Stored data entries
Lemma issuance_is_authorized_witness :
  og_operations issued_grant = [rs "daemon.status"; rs "ssh.exec"] /\
  og_grant_id issued_grant = grant_key /\
  exists l record, live issued_grants !! grant_key = Some l /\
    records issued_grants !! l = Some record /\ gr_remaining record = 1.
Proof.
  assert (issue_grant owner_prelude issue_frame grant_key (from_secs 1) 2000 (from_secs 2)
    (grants (sys_daemon unlocked)) = (issued_grants, Ok issued_grant)) as Hi
    by (vm_compute; reflexivity).
  destruct (issuance_is_authorized instance0 trails0 unlocked owner_prelude issue_frame
    grant_key (from_secs 1) 2000 (from_secs 2) issued_grants (Ok issued_grant)
    (exec_reachable _ _ _) Hi) as (entry & e & record & _ & Hid & (l & Hl & Hr) & _ & _ & Hrem & _).
  split; [reflexivity|]. split; [exact Hid|]. exists l, record. split; [exact Hl|].
  split; [exact Hr|]. rewrite Hrem. reflexivity.
Defined.
End DaemonRuns.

- YOUR TASK: An exact copy of the data, with every line intact, is the required answer.

- RESULT OF THE TASK:
Lemma issuance_is_authorized_witness :
  og_operations issued_grant = [rs "daemon.status"; rs "ssh.exec"] /\
  og_grant_id issued_grant = grant_key /\
  exists l record, live issued_grants !! grant_key = Some l /\
    records issued_grants !! l = Some record /\ gr_remaining record = 1.
Proof.
  assert (issue_grant owner_prelude issue_frame grant_key (from_secs 1) 2000 (from_secs 2)
    (grants (sys_daemon unlocked)) = (issued_grants, Ok issued_grant)) as Hi
    by (vm_compute; reflexivity).
  destruct (issuance_is_authorized instance0 trails0 unlocked owner_prelude issue_frame
    grant_key (from_secs 1) 2000 (from_secs 2) issued_grants (Ok issued_grant)
    (exec_reachable _ _ _) Hi) as (entry & e & record & _ & Hid & (l & Hl & Hr) & _ & _ & Hrem & _).
  split; [reflexivity|]. split; [exact Hid|]. exists l, record. split; [exact Hl|].
  split; [exact Hr|]. rewrite Hrem. reflexivity.
Defined.
End DaemonRuns.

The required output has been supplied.